WORK ITEM:
How do the lines below between the ones holding "Permutation (map fst l1) (map fst l2) ->" and "now apply (sorted_permutation_invariant", inclusive, read? Give them again exactly, with no other lines.

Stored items
Lemma sorted_map {A B : Type} (f : A -> B) (leb : A -> A -> bool)
  (leb' : B -> B -> bool) l :
  (forall a b, leb a b = leb' (f a) (f b)) ->
  map f (sorted leb l) = sorted leb' (map f l).
Proof.
  intros H. induction l as [|x t IH]; simpl; [reflexivity|]. rewrite <- IH.
  generalize (sorted leb t). intros s.
  induction s as [|y u IHu]; simpl; [reflexivity|].
  rewrite <- H. destruct (leb x y); simpl; [reflexivity|]. now rewrite IHu.
Qed.

Lemma disjoint_loop_fst label l : forall l' p,
  map fst l = map fst l' ->
  disjoint_loop label p l = disjoint_loop label p l'.
Proof.
  induction l as [|[[l0 h0] v0] t IH]; intros [|[[l1 h1] v1] t'] p E;
    simpl in E; try discriminate; [reflexivity|].
  inversion E; subst. simpl. destruct (l1 <=? p); [reflexivity|]. now apply IH.
Qed.

(** X7: the validator looks at the intervals only: two lists whose
    [(lo, hi)] pairs are permutations of each other get the same
    verdict, the same error included, whatever the order of the rows
    and whatever values they carry. *)
Theorem validator_ignores_order_and_values
  (l1 l2 : list vrange) (label : string) :
  Permutation (map fst l1) (map fst l2) ->
  _assert_disjoint_sorted l1 label = _assert_disjoint_sorted l2 label.
Proof.
  intros P. unfold _assert_disjoint_sorted. apply disjoint_loop_fst.
  rewrite !(sorted_map fst key_lohi_leb key2_leb) by reflexivity.
  now apply (sorted_permutation_invariant key2_leb key2_leb_total
               key2_leb_trans key2_leb_antisym).
Qed.

Lemma validator_ignores_order_and_values_witness :
  _assert_disjoint_sorted
    [(0x300, 0x36F, "Extend"%string); (0x360, 0x370, "Control"%string)] "GCB"
  = _assert_disjoint_sorted
      [(0x360, 0x370, "L"%string); (0x300, 0x36F, "V"%string)] "GCB".
Proof.
  apply (validator_ignores_order_and_values
           [(0x300, 0x36F, "Extend"%string); (0x360, 0x370, "Control"%string)]
           [(0x360, 0x370, "L"%string); (0x300, 0x36F, "V"%string)] "GCB").
  apply perm_swap.
Defined.

(** ** The parser *)

Lemma take_while_forall p s : string_forall p (take_while p s) = true.
Proof.
  induction s as [|c t IH]; simpl; [reflexivity|].
  destruct (p c) eqn:E; simpl; [now rewrite E|reflexivity].
Qed.

(** What the two groups of a match look like. *)
Lemma data_re_match_groups s f prop :
  _DATA_RE_match s = Some (f, prop) ->
  f <> EmptyString /\ string_forall is_cp_char f = true
  /\ prop <> EmptyString /\ string_forall is_prop_char prop = true.
Proof.
  unfold _DATA_RE_match.
  pose proof (take_while_forall is_cp_char s) as F1.
  destruct (take_while is_cp_char s) as [|c1 g1] eqn:G1; [discriminate|].
  destruct (drop_while isspace (drop_while is_cp_char s)) as [|c r];
    [discriminate|].
  pose proof (take_while_forall is_prop_char (drop_while isspace r)) as F2.
  destruct c as [b0 b1 b2 b3 b4 b5 b6 b7].
  destruct b0, b1, b2, b3, b4, b5, b6, b7; try discriminate.
  destruct (take_while is_prop_char (drop_while isspace r)) as [|c2 g2];
    [discriminate|].
  destruct (drop_while is_prop_char (drop_while isspace r)) as [|c3 r3];
    [|destruct (is_word c3); [discriminate|]];
    intros H; inversion H; subst; repeat split; auto; discriminate.
Qed.

Lemma parse_line_cases path wanted rows line rows' :
  parse_line path wanted rows line = inr rows' ->
  rows' = rows
  \/ exists f prop lo hi,
       _DATA_RE_match (strip line) = Some (f, prop)
       /\ not_wanted wanted prop = false
       /\ _parse_codepoint_range f = inr (lo, hi)
       /\ 0 <= lo /\ lo <= hi /\ hi <= 0x10FFFF
       /\ rows' = rows ++ [(lo, hi, prop)].
Proof.
  unfold parse_line.
  destruct ((strip line =? "")%string || startswith_hash (strip line));
    [intros H; inversion H; now left|].
  destruct (_DATA_RE_match (strip line)) as [[f prop]|] eqn:M;
    [|intros H; inversion H; now left].
  destruct (not_wanted wanted prop) eqn:W; [intros H; inversion H; now left|].
  unfold bind. destruct (_parse_codepoint_range f) as [e|[lo hi]] eqn:P;
    [discriminate|].
  destruct ((lo <? 0) || (hi >? 0x10FFFF) || (lo >? hi)) eqn:B; [discriminate|].
  intros H; inversion H; subst. right. exists f, prop, lo, hi.
  rewrite !orb_false_iff, Z.ltb_ge in B. destruct B as [[B1 B2] B3].
  rewrite Z.gtb_ltb, Z.ltb_ge in B2, B3. repeat split; auto.
Qed.

Lemma parse_lines_forall path wanted (P : vrange -> Prop) :
  (forall line f prop lo hi,
     _DATA_RE_match (strip line) = Some (f, prop) ->
     not_wanted wanted prop = false ->
     0 <= lo -> lo <= hi -> hi <= 0x10FFFF -> P (lo, hi, prop)) ->
  forall lines rows rows',
    Forall P rows -> parse_lines path wanted rows lines = inr rows' ->
    Forall P rows'.
Proof.
  intros HP. induction lines as [|line t IH]; intros rows rows' F H; simpl in H.
  - inversion H; subst. exact F.
  - unfold bind in H. destruct (parse_line path wanted rows line) as [e|r1] eqn:L;
      [discriminate|].
    apply IH with (rows := r1); [|exact H].
    apply parse_line_cases in L.
    destruct L as [->|(f & prop & lo & hi & M & W & _ & B1 & B2 & B3 & ->)];
      [exact F|].
    apply Forall_app. split; [exact F|]. constructor; [|constructor]. eauto.
Qed.

Lemma parsed_rows_valid_for_wanted path lines wanted rows :
  _parse_property_file path lines wanted = inr rows ->
  Forall (fun r => not_wanted wanted (val r) = false) rows.
Proof.
  unfold _parse_property_file.
  apply parse_lines_forall; [|constructor].
  intros line f prop l h M W _ _ _. exact W.
Qed.

(** X8: every row the parser returns satisfies the row invariant
    [0 <= lo <= hi <= 0x10FFFF]; its property name is not empty, is made
    of letters and underscores, and passes the wanted filter. *)
Theorem parsed_rows_are_valid path lines wanted rows :
  _parse_property_file path lines wanted = inr rows ->
  Forall (fun r => 0 <= lo r /\ lo r <= hi r /\ hi r <= 0x10FFFF
                   /\ val r <> EmptyString
                   /\ string_forall is_prop_char (val r) = true
                   /\ not_wanted wanted (val r) = false) rows.
Proof.
  unfold _parse_property_file.
  apply parse_lines_forall; [|constructor].
  intros line f prop l h M W B1 B2 B3.
  destruct (data_re_match_groups _ _ _ M) as (_ & _ & N & F).
  unfold lo, hi, val. simpl. auto 10.
Qed.

Lemma parsed_rows_are_valid_witness :
  Forall (fun r => 0 <= lo r /\ lo r <= hi r /\ hi r <= 0x10FFFF
                   /\ val r <> EmptyString
                   /\ string_forall is_prop_char (val r) = true
                   /\ not_wanted (Some ["W"; "F"]%string) (val r) = false)
    [(0x1100, 0x115F, "W"%string); (0xFF01, 0xFF60, "F"%string)].
Proof.
  apply (parsed_rows_are_valid "EastAsianWidth.txt"
           ["# EastAsianWidth-15.1.0.txt"; "";
            "0020          ; Na # Zs         SPACE";
            "1100..115F    ; W  # Lo    [96] HANGUL CHOSEONG KIYEOK";
            "FF01..FF60;F"]%string
           (Some ["W"; "F"]%string)).
  reflexivity.
Defined.

Lemma parse_line_acc path wanted rows line :
  parse_line path wanted rows line
  = bind (parse_line path wanted [] line) (fun r => inr (rows ++ r)).
Proof.
  unfold parse_line.
  destruct ((strip line =? "")%string || startswith_hash (strip line));
    [simpl; now rewrite app_nil_r|].
  destruct (_DATA_RE_match (strip line)) as [[f prop]|];
    [|simpl; now rewrite app_nil_r].
  destruct (not_wanted wanted prop); [simpl; now rewrite app_nil_r|].
  unfold bind. destruct (_parse_codepoint_range f) as [e|[lo hi]];
    [reflexivity|].
  now destruct ((lo <? 0) || (hi >? 0x10FFFF) || (lo >? hi)).
Qed.

Lemma parse_lines_acc path wanted lines : forall rows,
  parse_lines path wanted rows lines
  = bind (parse_lines path wanted [] lines) (fun r => inr (rows ++ r)).
Proof.
  induction lines as [|line t IH]; intros rows; simpl.
  - now rewrite app_nil_r.
  - rewrite (parse_line_acc path wanted rows line).
    destruct (parse_line path wanted [] line) as [e|r1]; simpl; [reflexivity|].
    rewrite (IH (rows ++ r1)), (IH r1).
    destruct (parse_lines path wanted [] t) as [e|r2]; simpl; [reflexivity|].
    now rewrite app_assoc.
Qed.

(** X9: parsing is line by line: the rows of a file made of two parts
    are the rows of the first part followed by the rows of the second,
    and the error of the whole is the first part's error or else the
    second's. *)
Theorem parse_of_concatenation path wanted l1 l2 :
  _parse_property_file path (l1 ++ l2) wanted
  = match _parse_property_file path l1 wanted with
    | inl e => inl e
    | inr r1 =>
        match _parse_property_file path l2 wanted with
        | inl e => inl e
        | inr r2 => inr (r1 ++ r2)
        end
    end.
Proof.
  unfold _parse_property_file. rewrite parse_lines_app. unfold bind.
  destruct (parse_lines path wanted [] l1) as [e|r1]; [reflexivity|].
  rewrite (parse_lines_acc path wanted l2 r1). unfold bind.
  now destruct (parse_lines path wanted [] l2).
Qed.

Lemma parse_line_filter path w line r1 :
  parse_line path None [] line = inr r1 ->
  parse_line path (Some w) [] line
  = inr (filter (fun r => existsb (String.eqb (val r)) w) r1).
Proof.
  unfold parse_line.
  destruct ((strip line =? "")%string || startswith_hash (strip line));
    [intros H; inversion H; reflexivity|].
  destruct (_DATA_RE_match (strip line)) as [[f prop]|];
    [|intros H; inversion H; reflexivity].
  simpl not_wanted. cbv iota. unfold bind.
  destruct (_parse_codepoint_range f) as [e|[lo hi]]; [discriminate|].
  destruct ((lo <? 0) || (hi >? 0x10FFFF) || (lo >? hi)); [discriminate|].
  intros H; inversion H; subst. cbn [app filter val snd].
  now destruct (existsb (String.eqb prop) w).
Qed.

(** X10: filtering while parsing is filtering afterwards: when a file
    parses without a wanted set, it parses with any wanted set, to the
    rows of the unfiltered parse whose property is in the set, in the
    same order. *)
Theorem wanted_filter_commutes path lines w rows :
  _parse_property_file path lines None = inr rows ->
  _parse_property_file path lines (Some w)
  = inr (filter (fun r => existsb (String.eqb (val r)) w) rows).
Proof.
  unfold _parse_property_file. revert rows.
  induction lines as [|line t IH]; intros rows H; simpl in *.
  - inversion H; reflexivity.
  - unfold bind in *.
    destruct (parse_line path None [] line) as [e|r1] eqn:L; [discriminate|].
    rewrite (parse_line_filter _ w _ _ L).
    rewrite parse_lines_acc in H. rewrite parse_lines_acc. unfold bind in *.
    destruct (parse_lines path None [] t) as [e|r2]; [discriminate|].
    inversion H; subst. rewrite (IH r2 eq_refl). now rewrite filter_app.
Qed.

RESPONSE TO THIS TASK:
  Permutation (map fst l1) (map fst l2) ->
  _assert_disjoint_sorted l1 label = _assert_disjoint_sorted l2 label.
Proof.
  intros P. unfold _assert_disjoint_sorted. apply disjoint_loop_fst.
  rewrite !(sorted_map fst key_lohi_leb key2_leb) by reflexivity.
  now apply (sorted_permutation_invariant key2_leb key2_leb_total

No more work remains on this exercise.